If you offer IT services, it’s probably really easy for you to provision IT solutions to clients. Yet your own IT setup is probably more complex, ill-defined and not quite finished. Why is that?
If you offer branding services, there’s likely a science to your work that makes every client engagement smooth and simple. Yet your own brand is probably a mess rebrands with several generations of logomarks scattered across your collateral. Why is that?
Operating on yourself is hard. You feel everything and those feelings change things.
But when we remember to make our work about our audience, rather than about ourselves – when we treat our internal work with the same method and discipline as we do client deliverables – things become easier.
Perhaps, finally, that unfinished business might get finished, and you can be proud to model the results you bring to the word yourself.
December 20, 2020 Daily Post
Do you like figuring things out?
Not everything needs to be figured out though:
There is process for getting traffic to your blog. Many processes, in fact. It doesn’t need figuring out because it’s already been figured out.
There is process for getting people excited and engaged on your website. We wrote a book on it. It’s already been figured out, so nobody needs to start from scratch.
There is process for most things. That means we can go deep selectively, into areas that set us apart, things that make us unique, our areas of genius.
By going deep selectively, we spend more time making what makes us unique, unique. And we spend more time doing what we want to be the same as elsewhere, the same as elsewhere.
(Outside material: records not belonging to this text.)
(** An optional value that the caller asserts to be present. *)
Definition assert_some {A} (o : option A) (msg : string) : Py A :=
  match o with Some a => Ok a | None => Raise (AssertionError msg) end.

Definition is_ok {A} (m : Py A) : bool :=
  match m with Ok _ => true | Raise _ => false end.

(** A [for] loop that threads a state through a list; an exception stops it. *)
Fixpoint py_foldl {A S} (f : S -> A -> Py S) (s : S) (l : list A) : Py S :=
  match l with
  | [] => Ok s
  | x :: l' => s' ← f s x; py_foldl f s' l'
  end.

(** A list comprehension whose expression may raise. *)
Fixpoint py_map {A B} (f : A -> Py B) (l : list A) : Py (list B) :=
  match l with
  | [] => Ok []
  | x :: l' => y ← f x; ys ← py_map f l'; Ok (y :: ys)
  end.

(** The [for ...: assert ...] loops. *)
Definition py_forall {A} (f : A -> Py unit) (l : list A) : Py unit :=
  py_foldl (fun _ x => f x) tt l.

(** ** Integer bounds of [constants.py] *)
Definition UINT256_MAX : Z := 2 ^ 256 - 1.
Definition UINT64_MAX : Z := 2 ^ 64 - 1.
Definition MAXIMUM_PENDING_TRANSFERS : Z := 160.

(** [constants.UINT256_MAX] is a 77-digit number: keep it folded in goals. *)
#[global] Opaque UINT256_MAX UINT64_MAX.

Lemma UINT256_MAX_eq : UINT256_MAX = 2 ^ 256 - 1.
Proof. reflexivity. Qed.
Lemma UINT64_MAX_eq : UINT64_MAX = 2 ^ 64 - 1.
Proof. reflexivity. Qed.
Lemma UINT256_MAX_pos : 0 < UINT256_MAX.
Proof. rewrite UINT256_MAX_eq. lia. Qed.
Lemma UINT64_MAX_pos : 0 < UINT64_MAX.
Proof. rewrite UINT64_MAX_eq. lia. Qed.

(** ** Hint databases *)
Create HintDb raiden discriminated.
Create HintDb raiden_rw.
#[export] Hint Resolve UINT256_MAX_pos UINT64_MAX_pos : raiden.

(** ** The exception monad *)
Lemma bind_Ok {A B} (f : A -> Py B) (m : Py A) (b : B) :
  m ≫= f = Ok b <-> exists a, m = Ok a /\ f a = Ok b.
Proof. destruct m; cbn; naive_solver. Qed.

Lemma py_map_Forall2 {A B} (f : A -> Py B) l r :
  py_map f l = Ok r <-> Forall2 (fun a b => f a = Ok b) l r.
Proof.
  revert r. induction l as [|a l IH]; intros r; cbn.
  - split; [intros [= <-]; constructor|]. by inversion 1.
  - split.
    + intros Hok. apply bind_Ok in Hok as (b & Hb & Hok). apply bind_Ok in Hok as (bs & Hbs & Hok).
      injection Hok as <-. constructor; [done|]. by apply IH.
    + inversion 1 as [|? b ? bs Hb Hbs]; subst. rewrite Hb. apply IH in Hbs. by rewrite Hbs.
Qed.

Lemma py_map_perm {A B} (f : A -> Py B) l l' r :
  l ≡ₚ l' -> py_map f l = Ok r -> exists r', py_map f l' = Ok r' /\ r ≡ₚ r'.
Proof.
  intros Hp. rewrite py_map_Forall2. intros Hr.
  destruct (Permutation_Forall2 Hp Hr) as (r' & Hp' & Hr').
  exists r'. by rewrite py_map_Forall2.
Qed.

Lemma bind_Raise {A B} (f : A -> Py B) (m : Py A) (e : exn) :
  m ≫= f = Raise e <-> m = Raise e \/ exists a, m = Ok a /\ f a = Raise e.
Proof. destruct m; cbn; naive_solver. Qed.

Lemma bind_ret_l {A B} (f : A -> Py B) (a : A) : (Ok a ≫= f) = f a.
Proof. reflexivity. Qed.

Lemma py_assert_Ok c msg u : py_assert c msg = Ok u <-> c = true.
Proof. destruct u, c; cbn; split; congruence. Qed.

Lemma raise_if_Ok c e u : raise_if c e = Ok u <-> c = false.
Proof. destruct u, c; cbn; split; congruence. Qed.

Lemma assert_some_Ok {A} (o : option A) msg a :
  assert_some o msg = Ok a <-> o = Some a.
Proof. destruct o; cbn; naive_solver. Qed.

Lemma py_foldl_app {A S} (f : S -> A -> Py S) s l1 l2 :
  py_foldl f s (l1 ++ l2) = (s' ← py_foldl f s l1; py_foldl f s' l2).
Proof.
  revert s. induction l1 as [|x l1 IH]; intros s; [done|].
  cbn. destruct (f s x); cbn; [apply IH|done].
Qed.

(** An invariant of every iteration is an invariant of the loop. *)
Lemma py_foldl_inv {A S} (I : S -> Prop) (f : S -> A -> Py S) l s s' :
  (forall s x s', x ∈ l -> I s -> f s x = Ok s' -> I s') ->
  I s -> py_foldl f s l = Ok s' -> I s'.
Proof.
  revert s. induction l as [|x l IH]; intros s Hstep HI; cbn.
  - naive_solver.
  - intros (s1 & H1 & H2)%bind_Ok.
    eapply IH; [|eapply Hstep; [apply list_elem_of_here|..]; eassumption|done].
    intros. eapply Hstep; [apply list_elem_of_further|..]; eassumption.
Qed.

(** A loop whose iterations preserve [I] and never raise under [I] returns. *)
Lemma py_foldl_total {A S} (I : S -> Prop) (f : S -> A -> Py S) l s :
  (forall s x, x ∈ l -> I s -> exists s', f s x = Ok s' /\ I s') ->
  I s -> exists s', py_foldl f s l = Ok s' /\ I s'.
Proof.
  revert s. induction l as [|x l IH]; intros s Hstep HI; cbn; [eauto|].
  destruct (Hstep s x) as (s1 & -> & HI1); [apply list_elem_of_here|done|].
  cbn. apply IH; [|done].
  intros. apply Hstep; [by apply list_elem_of_further|done].
Qed.

Lemma py_forall_Ok {A} (f : A -> Py unit) l :
  py_forall f l = Ok tt <-> forall x, x ∈ l -> f x = Ok tt.
Proof.
  unfold py_forall. induction l as [|x l IH]; cbn.
  - split; [set_solver|done].
  - rewrite bind_Ok. split.
    + intros ([] & H1 & H2) y [->|Hy]%elem_of_cons; [done|].
      by apply IH.
    + intros H. exists tt. split; [apply H; left|].
      apply IH. intros y Hy. apply H. by right.
Qed.

(** ** Tactics *)

(** Break the boolean connectives of the context into atomic comparisons. *)
Ltac bool_hyps :=
  repeat match goal with
  | H : _ && _ = true |- _ => apply andb_true_iff in H as [? ?]
  | H : _ || _ = false |- _ => apply orb_false_iff in H as [? ?]
  | H : negb _ = true |- _ => apply negb_true_iff in H
  | H : negb _ = false |- _ => apply negb_false_iff in H
  | H : bool_decide _ = true |- _ => apply bool_decide_eq_true in H
  | H : bool_decide _ = false |- _ => apply bool_decide_eq_false in H
  | H : (_ <=? _) = true |- _ => apply Z.leb_le in H
  | H : (_ <=? _) = false |- _ => apply Z.leb_gt in H
  | H : (_ <? _) = true |- _ => apply Z.ltb_lt in H
  | H : (_ <? _) = false |- _ => apply Z.ltb_ge in H
  | H : (_ =? _) = true |- _ => apply Z.eqb_eq in H
  | H : (_ =? _) = false |- _ => apply Z.eqb_neq in H
  end.

(** Run a [Py] computation that is known to have returned. *)
Ltac py_inv :=
  repeat match goal with
  | H : (_ ≫= _) = Ok _ |- _ => apply bind_Ok in H as (? & ? & ?)
  | H : py_assert _ _ = Ok _ |- _ => apply py_assert_Ok in H
  | H : raise_if _ _ = Ok _ |- _ => apply raise_if_Ok in H
  | H : assert_some _ _ = Ok _ |- _ => apply assert_some_Ok in H
  | H : Raise _ = Ok _ |- _ => discriminate H
  | H : Ok _ = Raise _ |- _ => discriminate H
  | H : Ok _ = Ok _ |- _ => injection H as H
  | H : mret _ = Ok _ |- _ => injection H as H
  end.

(** An equation of integers from the known value [H] of its left side, up to
    the arithmetic on the right side. *)
Ltac exact_lia H := etransitivity; [exact H|lia].

(** Case split on the conditions of the goal or of a hypothesis. *)
Ltac case_if :=
  match goal with
  | |- context [if ?b then _ else _] => destruct b eqn:?
  | H : context [if ?b then _ else _] |- _ => destruct b eqn:?
  end.

(** ** Lists *)

(** [list.remove(x)] of Python: drop the first occurrence. *)
Fixpoint remove_first {A} `{EqDecision A} (x : A) (l : list A) : list A :=
  match l with
  | [] => []
  | y :: l' => if decide (x = y) then l' else y :: remove_first x l'
  end.

Section remove_first.
Context {A : Type} `{EqDecision A}.
Implicit Types (x : A) (l : list A).

Lemma remove_first_perm x l : x ∈ l -> x :: remove_first x l ≡ₚ l.
Proof.
  induction l as [|y l IH]; cbn; [set_solver|].
  intros Hx. case_decide as E; [by subst|].
  rewrite Permutation_swap. constructor. apply IH. set_solver.
Qed.

Lemma remove_first_not_in x l : x ∉ l -> remove_first x l = l.
Proof.
  induction l as [|y l IH]; cbn; [done|]. intros Hx.
  case_decide; [set_solver|]. f_equal. apply IH. set_solver.
Qed.

Lemma remove_first_app_last x l : x ∉ l -> remove_first x (l ++ [x]) = l.
Proof.
  induction l as [|y l IH]; cbn; intros Hx.
  - by rewrite decide_True.
  - case_decide; [set_solver|]. f_equal. apply IH. set_solver.
Qed.

Lemma length_remove_first x l :
  x ∈ l -> length l = S (length (remove_first x l)).
Proof. intros H. by rewrite <- (Permutation_length (remove_first_perm x l H)). Qed.

Lemma elem_of_remove_first x y l : y ∈ remove_first x l -> y ∈ l.
Proof.
  induction l as [|z l IH]; cbn; [done|]. case_decide; [set_solver|].
  rewrite !elem_of_cons. naive_solver.
Qed.
End remove_first.

(** Sum of an integer measure over a list, Python's [sum(f(x) for x in l)]. *)
Definition zsum {A} (f : A -> Z) (l : list A) : Z :=
  foldr (fun x acc => f x + acc) 0 l.

Section zsum.
Context {A : Type}.
Implicit Types (f : A -> Z) (l : list A).

Lemma zsum_app f l1 l2 : zsum f (l1 ++ l2) = zsum f l1 + zsum f l2.
Proof. unfold zsum. induction l1 as [|x l1 IH]; cbn; lia. Qed.

Lemma zsum_nonneg f l : (forall x, x ∈ l -> 0 <= f x) -> 0 <= zsum f l.
Proof.
  induction l as [|x l IH]; cbn; intros H; [lia|].
  specialize (H x (list_elem_of_here x l)) as Hx.
  enough (0 <= zsum f l) by (unfold zsum in *; lia).
  apply IH. intros. apply H. by right.
Qed.

Lemma zsum_elem f l x :
  (forall x, x ∈ l -> 0 <= f x) -> x ∈ l -> f x <= zsum f l.
Proof.
  intros H (l1 & l2 & ->)%list_elem_of_split.
  rewrite zsum_app. cbn.
  enough (0 <= zsum f l1 /\ 0 <= zsum f l2) by (unfold zsum in *; lia).
  split; apply zsum_nonneg; intros; apply H; set_solver.
Qed.

Lemma zsum_map {B} (g : B -> A) f (l : list B) :
  zsum f (map g l) = zsum (fun x => f (g x)) l.
Proof. unfold zsum. induction l as [|x l IH]; cbn; [done|]. by rewrite IH. Qed.

#[export] Instance zsum_proper f : Proper ((≡ₚ) ==> (=)) (zsum f).
Proof.
  intros l1 l2 H. unfold zsum. induction H; cbn; try lia.
Qed.
End zsum.

(** Largest element of a list of integers, [max(l, default=d)]. *)
Definition zmax_default (d : Z) (l : list Z) : Z :=
  match l with [] => d | x :: l' => foldr Z.max x l' end.

Lemma zmax_default_In d l : l <> [] -> zmax_default d l ∈ l.
Proof.
  destruct l as [|x l]; [done|]. intros _. cbn.
  induction l as [|y l IH]; cbn; [set_solver|].
  destruct (Z.max_spec y (foldr Z.max x l)) as [[_ ->]|[_ ->]]; set_solver.
Qed.

Lemma zmax_default_ge d l x : x ∈ l -> x <= zmax_default d l.
Proof.
  destruct l as [|y l]; [set_solver|]. cbn.
  induction l as [|z l IH]; cbn; [set_solver|].
  rewrite !elem_of_cons in *. intros [->|[->|Hx]].
  - specialize (IH (or_introl eq_refl)). lia.
  - lia.
  - specialize (IH (or_intror Hx)). lia.
Qed.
I suspect you’d rather spend your time going deep on your areas of genius anyway – so why not do so in a way that makes everything else great as a result?
December 19, 2020 Daily Post
There are a lot of these.
They’re the web shop that hack a free theme on top of another free theme, drag-n-drop the rest and call it “development”.
They’re the design team that copy whatever’s popular on Dribbble, tossing the target audience aside and call it “design”.
They’re the lead gen vendor that cold-call from a phonebook, bill you per call and call it “a tough market”.
Digital cowboys are everywhere.
The bar is set low. Mediocrity is the most competitive space to operate from.
But there’s surprisingly little competition in the upper tiers of “doing the job right”.